## WORK REQUEST:
Return exactly the span of lines in the following data that opens with the line containing "exists x'. right. exact Hx'." and closes with the line containing "unfold Db.has_contact. cbn". Include nothing else.

## MATERIAL TO PROCESS:
== Segment start ==

Lemma ToNumber_same : forall a b, same_value a b -> ToNumber a = ToNumber b.
Proof.
  induction a as [| | | | |l IH|kvs _] using value_nested_ind;
    intros v' Hab; inversion Hab; subst; try reflexivity.
  match goal with H : Forall2 _ _ _ |- _ => destruct H as [|x y r r' Hxy Hr] end;
    [reflexivity|].
  destruct Hr; [|reflexivity].
  inversion IH as [|? ? IHx _]; subst.
  cbn [ToNumber]. destruct Hxy; try reflexivity.
  apply IHx. now constructor.
Qed.

Lemma Math_min_same (a a' b b' : value) :
  same_value a a' -> same_value b b' -> Math_min a b = Math_min a' b'.
Proof. unfold Math_min. now intros ->%ToNumber_same ->%ToNumber_same. Qed.

Lemma Math_max_same (a a' b b' : value) :
  same_value a a' -> same_value b b' -> Math_max a b = Math_max a' b'.
Proof. unfold Math_max. now intros ->%ToNumber_same ->%ToNumber_same. Qed.

Lemma Math_abs_same (a a' : value) : same_value a a' -> Math_abs a = Math_abs a'.
Proof. unfold Math_abs. now intros ->%ToNumber_same. Qed.

Lemma js_sub_same (a a' b b' : value) :
  same_value a a' -> same_value b b' -> js_sub a b = js_sub a' b'.
Proof. unfold js_sub. now intros ->%ToNumber_same ->%ToNumber_same. Qed.

Lemma distinct_keys_prop (v : value) (k : string) :
  distinct_keys v -> distinct_keys (prop v k).
Proof.
  destruct 1 as [| | | | | |kvs _ Hall]; cbn [prop]; try constructor.
  induction Hall as [|[k' x] r Hx _ IH]; cbn [lookup]; [constructor|].
  destruct (String.eqb k k'); [exact Hx|exact IH].
Qed.

Lemma distinct_keys_js_or (a b : value) :
  distinct_keys a -> distinct_keys b -> distinct_keys (js_or a b).
Proof. unfold js_or. now destruct (truthy a). Qed.

Lemma set_prop_same_fields (k : string) (v v' : value) (a b : fields_of) :
  same_fields a b -> same_value v v' -> same_fields (set_prop k v a) (set_prop k v' b).
Proof.
  intros Hab Hv.
  induction Hab as [|[k1 v1] [k2 v2] r r' [Hk Hx] Hr IH]; cbn [set_prop].
  - constructor; [now split|constructor].
  - simpl in Hk, Hx. subst k2. destruct (String.eqb k k1).
    + constructor; [now split|assumption].
    + constructor; [now split|assumption].
Qed.

Lemma assign_same_fields (src src' : fields_of) :
  same_fields src src' -> forall t t', same_fields t t' ->
  same_fields (fold_left (fun acc kv => set_prop (fst kv) (snd kv) acc) src t)
              (fold_left (fun acc kv => set_prop (fst kv) (snd kv) acc) src' t').
Proof.
  induction 1 as [|x y r r' [Hk Hv] _ IH]; intros t t' Ht; cbn [fold_left].
  - assumption.
  - apply IH. rewrite Hk. now apply set_prop_same_fields.
Qed.
(** X23. A non-Tensor node [c] whose value is the int [k], combined with a
    non-empty vector of non-Tensor nodes with int values, is broadcast
    over the vector on either side: [v + c], [c + v], [v * c], [c * v],
    [v - c] and [c - v] all evaluate to the arrays of the elementwise
    results, the shortcuts for 0 and 1 included. *)
Theorem scalar_broadcast (n : nat) (B : bindings) (c : obj) (k : Z) (xs : list obj) (avs : list Z) :
  is_node c = true -> eval n B c = Ok (PyNum NInt k) ->
  xs <> [] -> Forall scalar_node xs ->
  Forall2 (fun x a => eval n B x = Ok (PyNum NInt a)) xs avs ->
  let ev r := eval (S (S (S n))) B r in
  (exists r, py_add (Tensor xs) c = Ok r /\ ev r = Ok (PyArray (map (fun a => PyNum NInt (a + k)) avs))) /\
  (exists r, py_add c (Tensor xs) = Ok r /\ ev r = Ok (PyArray (map (fun a => PyNum NInt (k + a)) avs))) /\
  (exists r, py_mul (Tensor xs) c = Ok r /\ ev r = Ok (PyArray (map (fun a => PyNum NInt (a * k)) avs))) /\
  (exists r, py_mul c (Tensor xs) = Ok r /\ ev r = Ok (PyArray (map (fun a => PyNum NInt (k * a)) avs))) /\
  (exists r, py_sub (Tensor xs) c = Ok r /\ ev r = Ok (PyArray (map (fun a => PyNum NInt (a - k)) avs))) /\
  (exists r, py_sub c (Tensor xs) = Ok r /\ ev r = Ok (PyArray (map (fun a => PyNum NInt (k - a)) avs))).
Proof.
  intros Hc Hk Hne Hs Ha ev.
  assert (Hsc : scalar_node c) by exact (conj Hc (eval_int_not_tensor _ _ _ _ _ Hk)).
  assert (Hnb : forall w, c <> Derivative w None).
  { intros w ->. destruct n; cbn in Hk; discriminate. }
  destruct (tensor_scalar_ops xs c Hsc) as (R1 & R2 & R3).
  destruct (scalar_tensor_ops c xs Hsc Hnb) as (L1 & L2 & L3).
  (* the value of [c] when it is the constant 0 or 1 *)
  assert (Hk0 : eq_int c 0 = true -> k = 0) by (intros E; exact (eval_zero_inv n B c k Hc E Hk)).
  assert (Hk1 : eq_int c 1 = true -> k = 1).
  { intros E. destruct (node_eq_int_number c 1 Hc E) as [t ->].
    apply eval_number_inv in Hk. injection Hk as _ <-. reflexivity. }
  assert (Hid : forall h : Z -> Z, (forall a, h a = a) ->
            ev (Tensor xs) = Ok (PyArray (map (fun a => PyNum NInt (h a)) avs))).
  { intros h Hh. unfold ev. rewrite (tensor_ints_lift n (S (S n)) B xs avs ltac:(lia) Ha).
    do 2 f_equal. apply map_ext. intros a. rewrite Hh. reflexivity. }
  assert (Hadd : forall g : Z -> Z, (forall a, g a = a + k) -> forall f : obj -> result obj,
            (forall x, is_node x = true -> f x = py_add x c) ->
            exists r, (es ← map_res f xs; tensor_new es) = Ok r /\
              ev r = Ok (PyArray (map (fun a => PyNum NInt (g a)) avs))).
  { intros g Hg f Hf. apply (map_scalars_ints n (S (S n)) B f g xs avs); try assumption.
    intros x a [Hx _] Hxa. rewrite (Hf x Hx).
    destruct (py_add_ints_eval n B x c a k Hx Hc Hxa Hk) as (r & P1 & P2 & P3).
    exists r. split; [exact P1|]. split; [exact P2|]. rewrite Hg. exact (eval_lift (S n) (S (S n)) B r _ ltac:(lia) P3). }
  split; [|split; [|split; [|split; [|split]]]].
  - rewrite R1. destruct (eq_int c 0) eqn:E.
    + exists (Tensor xs). split; [reflexivity|]. apply Hid. intros a. rewrite (Hk0 eq_refl). lia.
    + apply (Hadd (fun a => a + k)); [reflexivity|]. intros; reflexivity.
  - rewrite L1. destruct (eq_int c 0) eqn:E.
    + exists (Tensor xs). split; [reflexivity|]. apply Hid. intros a. rewrite (Hk0 eq_refl). lia.
    + destruct (map_scalars_ints n (S (S n)) B (py_add c) (fun a => k + a) xs avs)
        as (r & P1 & P2); [|assumption..|].
      * intros x a [Hx _] Hxa.
        destruct (py_add_ints_eval n B c x k a Hc Hx Hk Hxa) as (r & Q1 & Q2 & Q3).
        exists r. split; [exact Q1|]. split; [exact Q2|]. exact (eval_lift (S n) (S (S n)) B r _ ltac:(lia) Q3).
      * exists r. split; [exact P1|exact P2].
  - rewrite R2. destruct (eq_int c 1) eqn:E.
    + exists (Tensor xs). split; [reflexivity|]. apply Hid. intros a. rewrite (Hk1 eq_refl). lia.
    + destruct (map_scalars_ints n (S (S n)) B (fun x => py_mul x c) (fun a => a * k) xs avs)
        as (r & P1 & P2); [|assumption..|].
      * intros x a Hx Hxa.
        destruct (py_mul_scalars_eval n B x c a k Hx Hsc Hxa Hk) as (r & Q1 & [Q2 _] & Q3).
        exists r. split; [exact Q1|]. split; [exact Q2|]. exact (eval_lift (S n) (S (S n)) B r _ ltac:(lia) Q3).
      * exists r. split; [exact P1|exact P2].
  - rewrite L2. destruct (eq_int c 1) eqn:E.
    + exists (Tensor xs). split; [reflexivity|]. apply Hid. intros a. rewrite (Hk1 eq_refl). lia.
    + destruct (map_scalars_ints n (S (S n)) B (py_mul c) (fun a => k * a) xs avs)
        as (r & P1 & P2); [|assumption..|].
      * intros x a Hx Hxa.
        destruct (py_mul_scalars_eval n B c x k a Hsc Hx Hk Hxa) as (r & Q1 & [Q2 _] & Q3).
        exists r. split; [exact Q1|]. split; [exact Q2|]. exact (eval_lift (S n) (S (S n)) B r _ ltac:(lia) Q3).
      * exists r. split; [exact P1|exact P2].
  - rewrite R3.
    destruct (map_scalars_ints n (S (S n)) B (fun x => py_sub x c) (fun a => a - k) xs avs)
      as (r & P1 & P2); [|assumption..|].
    + intros x a [Hx _] Hxa.
      destruct (sub_scalar_eval n B x c a k Hx Hc Hxa Hk) as (ny & Q1 & _ & Q3).
      exists (Add [x; ny]). split; [exact Q1|]. split; [reflexivity|exact Q3].
    + exists r. split; [exact P1|exact P2].
  - rewrite L3.
    destruct (map_scalars_ints n (S (S n)) B (py_sub c) (fun a => k - a) xs avs)
      as (r & P1 & P2); [|assumption..|].
    + intros x a [Hx _] Hxa.
      destruct (sub_scalar_eval n B c x k a Hc Hx Hk Hxa) as (ny & Q1 & _ & Q3).
      exists (Add [c; ny]). split; [exact Q1|]. split; [reflexivity|exact Q3].
    + exists r. split; [exact P1|exact P2].
Qed.
(* ------------------------------------------------------------------ *)
(** ** Creating a contact *)
(* ------------------------------------------------------------------ *)

Lemma combine_covers {A B} (xs : list A) (ys : list B) (y : B) :
  length xs = length ys -> In y ys -> exists x, In (x, y) (combine xs ys).
Proof.
  revert ys. induction xs as [|x xs IH]; intros [|y0 ys] Hlen Hin;
    try discriminate; cbn in Hin; try contradiction.
  cbn [combine]. destruct Hin as [-> | Hin].
  - exists x. left. reflexivity.
  - injection Hlen as Hlen. destruct (IH ys Hlen Hin) as [x' Hx'].
    exists x'. right. exact Hx'.
Qed.

Lemma has_contact_appended (c : Contact.t) (w : World) :
  Db.has_contact (Contact.id c) (with_contacts w (contacts w ++ [c])%list) = true.
Proof.
  unfold Db.has_contact. cbn [contacts with_contacts].
  rewrite existsb_app. cbn [existsb]. rewrite Z.eqb_refl.
  rewrite orb_true_r. reflexivity.
Qed.

Section PostContact.

Variable Body : Type.
Variable users : list Z.
Variable contacts_id_seq : World -> Z.
Variable contact_list_memberships_id_seq : World -> nat -> Z.
Variable db_now : World -> Z.
Variable insertContactSchema_parse : Body -> InsertContact.t + string.
Variable listIds : Body -> list Z.

Let post := Routes.post_contact Body users contacts_id_seq
              contact_list_memberships_id_seq db_now insertContactSchema_parse listIds.

Let row (v : InsertContact.t) (w : World) : Contact.t :=
  created_contact v (contacts_id_seq w) (db_now w).

Let stored (v : InsertContact.t) (w : World) : World :=
  with_contacts w (contacts w ++ [row v w])%list.
(** C4 (amended): for a flight for which no base within 150 km belongs to
    a theater, theater resolution is the search of the theater registry, in
    registry order, for the first theater whose center is less than 1500 km
    away: it returns one when some center is that close, and the one it
    returns comes before every other such theater in the registry.  When
    every center is at 1500 km or more it returns no theater, and the
    flight is in no group of the cycle's aggregation. *)
Theorem getTheaterForFlight_center_fallback (flight : MilitaryFlight.t) :
  (forall base theater, nearBase flight base -> ~ belongsTo base theater) ->
  getTheaterForFlight flight = find (centerInRange flight) THEATERS /\
  ((exists theater, In theater THEATERS
                    /\ (centerDistance flight theater < 1500)%Q) ->
   exists theater, getTheaterForFlight flight = Some theater) /\
  (forall theater,
     getTheaterForFlight flight = Some theater ->
     (centerDistance flight theater < 1500)%Q /\
     exists earlier later,
       THEATERS = earlier ++ theater :: later /\
       forall t, In t earlier -> (1500 <= centerDistance flight t)%Q) /\
  ((forall theater, In theater THEATERS ->
                    (1500 <= centerDistance flight theater)%Q) ->
   getTheaterForFlight flight = None /\
   forall flights k group,
     JSMap.get k (groupFlights flights) = Some group -> ~ In flight group).
Proof.
  intros Hnone.
  assert (Hres : getTheaterForFlight flight
                 = find (centerInRange flight) THEATERS).
  { unfold getTheaterForFlight. rewrite firstOwnedTheater_None; auto.
    intros nb Hin. apply findNearbyBases_In in Hin.
    destruct Hin as (base & Hbase & -> & Hd). simpl in *.
    destruct (getTheaterForBase (MilitaryBase.id base)) as [t|] eqn:E; auto.
    apply getTheaterForBase_belongsTo in E.
    exfalso. apply (Hnone base t); auto. split; auto. }
  split; [exact Hres|]. rewrite Hres. split; [|split].
  - intros (theater & Hin & Hd).
    destruct (find (centerInRange flight) THEATERS) eqn:E; eauto.
    pose proof (find_none _ _ E _ Hin) as H.
    apply centerInRange_iff in Hd. congruence.
  - intros theater Hfind.
    destruct (find_first _ _ _ Hfind) as (l1 & l2 & Heq & Hx & Hl1).
    split; [now apply centerInRange_iff|].
    exists l1, l2. split; auto.
    intros t Ht. specialize (Hl1 t Ht).
    apply Qnot_lt_le. intros Hlt. apply centerInRange_iff in Hlt. congruence.
  - intros Hfar.
    assert (Hfind : find (centerInRange flight) THEATERS = None).
    { destruct (find (centerInRange flight) THEATERS) as [t|] eqn:E; auto.
      apply find_some in E. destruct E as [Hin Hr].
      apply centerInRange_iff in Hr. apply Qlt_not_le in Hr.
      exfalso. auto. }
    split; auto.
    intros flights k group Hget Hin.
    destruct (groupFlights_members _ _ _ _ Hget Hin) as (t & Ht & _).
    congruence.
Qed.
Lemma performs_folderItem (folder : Folder) :
  performs (folderItem folder) (folderWrites folder).
Proof.
  induction folder as [node links folders IH] using Folder_nested_ind.
  rewrite folderItem_eq, folderWrites_eq. intros dest.
  rewrite (performs_tag "li" _
             (["<h4>"; EscapeString (Name node); "</h4>"]
              ++ linksWrites links ++ foldersWrites folders)%list).
  - cbn [FolderNode Links Folders app]. rewrite <- !app_assoc. reflexivity.
  - unfold htmlListArgs.
    intros d.
    rewrite (performs_list _
               [["<h4>"; EscapeString (Name node); "</h4>"];
                linksWrites links; foldersWrites folders]).
    + cbn [concat app]. rewrite ?app_nil_r. reflexivity.
    + each_emitter.
      * apply (performs_tag "h4" _ [EscapeString (Name node)]). apply performs_raw.
      * apply (performs_folderLinks (mkFolder node links folders)).
      * cbn [Folders]. unfold folderList. apply performs_subfolders. exact IH.
Qed.

Lemma performs_folderList (folders : list Folder) :
  performs (folderList folders) (foldersWrites folders).
Proof.
  unfold folderList. apply performs_subfolders.
  apply Forall_forall. intros f _. apply performs_folderItem.
Qed.

(** A run of writes that fails has failed at one write: the writes before
    it succeeded, and the error and the sink are those of that write. *)
Lemma writeAll_fails (texts : list string) :
  forall dest dest' err,
    writeAll texts dest = (dest', Some err) ->
    exists before text after reached,
      texts = (before ++ text :: after)%list
      /\ writeAll before dest = (reached, None)
      /\ WriteString reached text = (dest', Some err).
Proof.
  induction texts as [|t rest IH]; intros dest dest' err; cbn [writeAll];
    [discriminate|].
  destruct (WriteString dest t) as [d [e|]] eqn:Hw.
  - intros [= <- <-]. exists [], t, rest, dest. repeat split. exact Hw.
  - intros H. destruct (IH _ _ _ H) as (before & text & after & reached & -> & Hb & Hf).
    exists (t :: before), text, after, reached.
    split; [reflexivity|]. split; [|exact Hf]. cbn [writeAll]. now rewrite Hw.
Qed.

Lemma writeAll_succeeds (texts : list string) :
  (forall dest text, snd (WriteString dest text) = None) ->
  forall dest, snd (writeAll texts dest) = None.
Proof.
  intros Hok. induction texts as [|t rest IH]; intros dest; cbn [writeAll];
    [reflexivity|].
  pose proof (Hok dest t) as Ht.
  destruct (WriteString dest t) as [d [e|]]; [discriminate | apply IH].
Qed.

Lemma foldersToHTML_writeAll (folders : list Folder) (dest : W) :
  foldersToHTML folders dest = writeAll (documentWrites folders) dest.
Proof.
  unfold foldersToHTML, htmlListArgs, documentWrites.
  rewrite (performs_list _
             [[htmlHeader]; ("<body>" :: foldersWrites folders ++ ["</body>"])%list;
              [("</html>" ++ newline)]]).
  - cbn [concat app]. rewrite <- !app_assoc. reflexivity.
  - each_emitter; [apply performs_raw | | apply performs_raw].
    apply (performs_tag "body"). apply performs_folderList.
Qed.
(** The cookie parameter stops the loop before the broken reference is
    looked at. *)
Lemma fromParameters_first_error_witness :
  sampleFromParameters (Some SampleParser.badParameters) =
  Err (UnsupportedParameterLocation "cookie").
Proof.
  apply (@fromParameters_first_error Sample.startCase Sample.stringify
           Sample.extractExample Sample.doc
           [Inline Sample.limitParameter]
           [Ref "#/components/parameters/missing"]
           (Inline Sample.cookieParameter)).
  - intros earlier [<- | []]. eexists. reflexivity.
  - reflexivity.
Defined.

(** A JSON body of string type. *)
Lemma fromRequestBody_unsupported_schema_witness :
  sampleFromRequestBody (Some (Inline (Sample.jsonBody (Sample.typed "string")))) =
  Err (UnsupportedBodySchema (Some "string")).
Proof.
  apply (@fromRequestBody_unsupported_schema Sample.startCase Sample.stringify
           Sample.extractExample Sample.doc
           (Inline (Sample.jsonBody (Sample.typed "string")))
           (Sample.jsonBody (Sample.typed "string"))
           (Sample.media (Sample.typed "string")) (Sample.typed "string"));
    try reflexivity; discriminate.
Defined.

(** The sample operation: [limit] declares nothing, [id] declares
    [required: false] and is a path parameter, [active] is not a required
    name. *)
Lemma parseFields_required_true_or_absent_witness :
  exists fields,
    sampleParseFields "pets" "Create" Sample.operation = OK fields /\
    map required fields = [None; None; Some true; Some true; None] /\
    Forall requiredOrAbsent fields.
Proof.
  eexists. split; [reflexivity |]. split; [reflexivity |].
  apply (@parseFields_required_true_or_absent Sample.startCase Sample.stringify
           Sample.extractExample Sample.doc "pets" "Create" Sample.operation).
  reflexivity.
Defined.

(** The sample operation has three parameters and two body properties. *)
Lemma parseFields_shown_for_operation_witness :
  exists fields,
    sampleParseFields "pets" "Create" Sample.operation = OK fields /\
    length fields = 5 /\
    Forall (fun f => displayOptions f = Some (DisplayOptions.mk ["pets"] ["Create"]))
      fields.
Proof.
  eexists. split; [reflexivity |].
  destruct (@parseFields_shown_for_operation Sample.startCase Sample.stringify
              Sample.extractExample Sample.doc "pets" "Create" Sample.operation
              _ eq_refl)
    as (pf & bf & _ & _ & _ & Hshown).
  split; [reflexivity | exact Hshown].
Defined.

(** The sample operation without its [session] parameter. *)
Lemma parseFields_without_session_witness :
  match sampleParseFields "pets" "Create" SampleParser.plainOperation with
  | OK fields => map name fields
  | Err _ => []
  end = [Some "limit"; Some "id"; Some "name"; Some "active"].
Proof.
  rewrite (@parseFields_without_session Sample.startCase Sample.stringify
             Sample.extractExample Sample.doc "pets" "Create"
             SampleParser.plainOperation _ _ eq_refl eq_refl).
  - reflexivity.
  - repeat constructor; discriminate.
Defined.

(** [Pets_create_one] on [POST /pets/{id}], with the notice. *)
Lemma parseOperation_fields_shown_for_option_witness :
  exists entry fields,
    sampleParseOperation true "pets" SampleParser.createOne "/pets/{id}" "post" =
      OK (entry, fields) /\
    OperationOption.value entry = "create_one" /\
    Forall (shownFor "pets" "create_one") fields.
Proof.
  eexists. eexists. split; [reflexivity |].
  destruct (@parseOperation_fields_shown_for_option Sample.startCase Sample.stringify
              Sample.extractExample Sample.doc SampleParser.toUpperCase true
              "pets" SampleParser.createOne "/pets/{id}" "post" _ _ eq_refl)
    as (Hvalue & _ & Hshown).
  split; [reflexivity | exact Hshown].
Defined.

(** The same call: the notice, then [session], then the other fields. *)
Lemma parseOperation_notice_then_fields_witness :
  exists entry notice compiled,
    sampleParseOperation true "pets" SampleParser.createOne "/pets/{id}" "post" =
      OK (entry, Notice notice :: map Compiled compiled) /\
    NoticeField.displayName notice = "POST /pets/{id}" /\
    OperationOption.url entry = ("=/pets/" ++ parameterExpr "id")%string /\
    map name compiled =
      [Some "session"; Some "limit"; Some "id"; Some "name"; Some "active"].
Proof.
  destruct (@parseOperation_notice_then_fields Sample.startCase Sample.stringify
              Sample.extractExample Sample.doc SampleParser.toUpperCase true
              "pets" SampleParser.createOne "/pets/{id}" "post" _ eq_refl)
    as (entry & fields & Hrun & _ & Hurl & _ & Hnotice).
  destruct (Hnotice eq_refl) as (notice & -> & Hname).
  exists entry, notice. eexists.
  split; [exact Hrun |]. split; [exact Hname |]. split; [exact Hurl |].
  reflexivity.
Defined.

(** The same call: the description is empty, so the summary stands in. *)
Lemma parseOperation_description_fallback_witness :
  exists entry fields,
    sampleParseOperation true "pets" SampleParser.createOne "/pets/{id}" "post" =
      OK (entry, fields) /\
    OperationOption.description entry = "Create a pet" /\
    OperationOption.action entry = "Create a pet".
Proof.
  eexists. eexists. split; [reflexivity |].
  destruct (@parseOperation_description_fallback Sample.startCase Sample.stringify
              Sample.extractExample Sample.doc SampleParser.toUpperCase true
              "pets" SampleParser.createOne "/pets/{id}" "post" _ _ eq_refl)
    as (_ & Hsummary & _ & Haction & _).
  split.
  - apply Hsummary; [right; reflexivity | split; [reflexivity | discriminate]].
  - apply Haction. split; [reflexivity | discriminate].
Defined.

(** The JSON content of the mixed sample body is found behind the plain
    text. *)
Lemma findKey_first_match_witness :
  findKey (RequestBodyObject.content Sample.mixedBody) isJsonKey =
  Some (Sample.media Sample.personSchema).
Proof.
  apply (proj1 (@findKey_first_match _ (RequestBodyObject.content Sample.mixedBody)
                  isJsonKey eq_refl)).
  exists [("text/plain", Sample.media (Sample.typed "string"))],
    "application/json; charset=utf-8",
    [("application/json", Sample.media Sample.stringArraySchema)].
  split; [reflexivity |]. split; [reflexivity |]. split; [discriminate |].
  intros kv [<- | []]. reflexivity.
Defined.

== Segment end ==

## EXPECTED OUTPUT:
    exists x'. right. exact Hx'.
Qed.

Lemma has_contact_appended (c : Contact.t) (w : World) :
  Db.has_contact (Contact.id c) (with_contacts w (contacts w ++ [c])%list) = true.
Proof.
  unfold Db.has_contact. cbn [contacts with_contacts].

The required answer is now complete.